Record excerpts Start Marker

Lemma effect_execute op m : clerk_op op → effect (inputOf op) m = execute op m.
Proof.
  unfold clerk_op, effect, execute, inputOf, kvInput. destruct (IsGetOp op); [done|].
  intros [_ [-> | ->]]; done.
Qed.

Lemma mapAfter_spec L : (∀ op, op ∈ L → clerk_op op) → mapAfter L = kv_spec L.
Proof.
  induction L as [|op L IH] using rev_ind; [done|]. intros Hc. unfold mapAfter, kv_spec in *. rewrite !foldl_app. cbn.
  rewrite IH by (intros o Ho; apply Hc, elem_of_app; by left). apply effect_execute, Hc, elem_of_app. right. by left.
Qed.

Lemma mapAfter_log h g k : HInv h g → mapAfter (firsts [] (take k (clog (sys h)))) = kv_spec (firsts [] (take k (clog (sys h)))).
Proof.
  intros I. apply mapAfter_spec. intros op Hop. eapply HInv_clerk; [done|]. apply (si_log _ (hi_sys _ _ I)).
  apply firsts_elem in Hop. apply elem_of_take in Hop as (? & ? & _). by eapply list_elem_of_lookup_2.
Qed.

Lemma replies_put op kv out : replies op kv out → IsGetOp op = false → out = EmptyString.
Proof. by intros []. Qed.

Lemma hstep_lstep h h' g : HInv h g → hstep h h' → lstep (as_log h) (as_log h').
Proof.
  intros I HS. revert I. destruct HS as [| | |op out k kv s C C' HC Hk Hs Hr]; intros I; [by eapply l_client|by eapply l_issue|by apply l_commit|].
  pose proof HC as HC'. cbn in HC'. destruct (calls C !! client op) as [[]|] eqn:Hc; try done.
  destruct (decide _) as [->|]; [|done]. injection HC' as <-.
  pose proof (HInv_answer _ _ _ _ _ _ _ _ I Hc Hk Hs Hr) as I'.
  destruct (hi_calls _ _ I' (client op) (Answered st op out)) as (f & _ & _ & _ & _ & _ & _ & k' & _ & HP); [apply lookup_insert_eq|].
  destruct HP as [_ Hle _ Hin _ Hval]. cbn in Hle, Hin, Hval.
  apply (l_answer op out k'); [done|done| |done]. 
  pose proof (mapAfter_log _ _ k' I) as Hm. cbn [sys clog] in Hm |- *. rewrite Hm.
  destruct (IsGetOp op) eqn:Hg; [by apply Hval|by eapply replies_put].
Qed.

Record excerpts End Marker

Task brief ▸ Repeat all of the data exactly. Include every line.

Answer section ▸
Lemma effect_execute op m : clerk_op op → effect (inputOf op) m = execute op m.
Proof.
  unfold clerk_op, effect, execute, inputOf, kvInput. destruct (IsGetOp op); [done|].
  intros [_ [-> | ->]]; done.
Qed.

Lemma mapAfter_spec L : (∀ op, op ∈ L → clerk_op op) → mapAfter L = kv_spec L.
Proof.
  induction L as [|op L IH] using rev_ind; [done|]. intros Hc. unfold mapAfter, kv_spec in *. rewrite !foldl_app. cbn.
  rewrite IH by (intros o Ho; apply Hc, elem_of_app; by left). apply effect_execute, Hc, elem_of_app. right. by left.
Qed.

Lemma mapAfter_log h g k : HInv h g → mapAfter (firsts [] (take k (clog (sys h)))) = kv_spec (firsts [] (take k (clog (sys h)))).
Proof.
  intros I. apply mapAfter_spec. intros op Hop. eapply HInv_clerk; [done|]. apply (si_log _ (hi_sys _ _ I)).
  apply firsts_elem in Hop. apply elem_of_take in Hop as (? & ? & _). by eapply list_elem_of_lookup_2.
Qed.

Lemma replies_put op kv out : replies op kv out → IsGetOp op = false → out = EmptyString.
Proof. by intros []. Qed.

Lemma hstep_lstep h h' g : HInv h g → hstep h h' → lstep (as_log h) (as_log h').
Proof.
  intros I HS. revert I. destruct HS as [| | |op out k kv s C C' HC Hk Hs Hr]; intros I; [by eapply l_client|by eapply l_issue|by apply l_commit|].
  pose proof HC as HC'. cbn in HC'. destruct (calls C !! client op) as [[]|] eqn:Hc; try done.
  destruct (decide _) as [->|]; [|done]. injection HC' as <-.
  pose proof (HInv_answer _ _ _ _ _ _ _ _ I Hc Hk Hs Hr) as I'.
  destruct (hi_calls _ _ I' (client op) (Answered st op out)) as (f & _ & _ & _ & _ & _ & _ & k' & _ & HP); [apply lookup_insert_eq|].
  destruct HP as [_ Hle _ Hin _ Hval]. cbn in Hle, Hin, Hval.
  apply (l_answer op out k'); [done|done| |done]. 
  pose proof (mapAfter_log _ _ k' I) as Hm. cbn [sys clog] in Hm |- *. rewrite Hm.
  destruct (IsGetOp op) eqn:Hg; [by apply Hval|by eapply replies_put].
Qed.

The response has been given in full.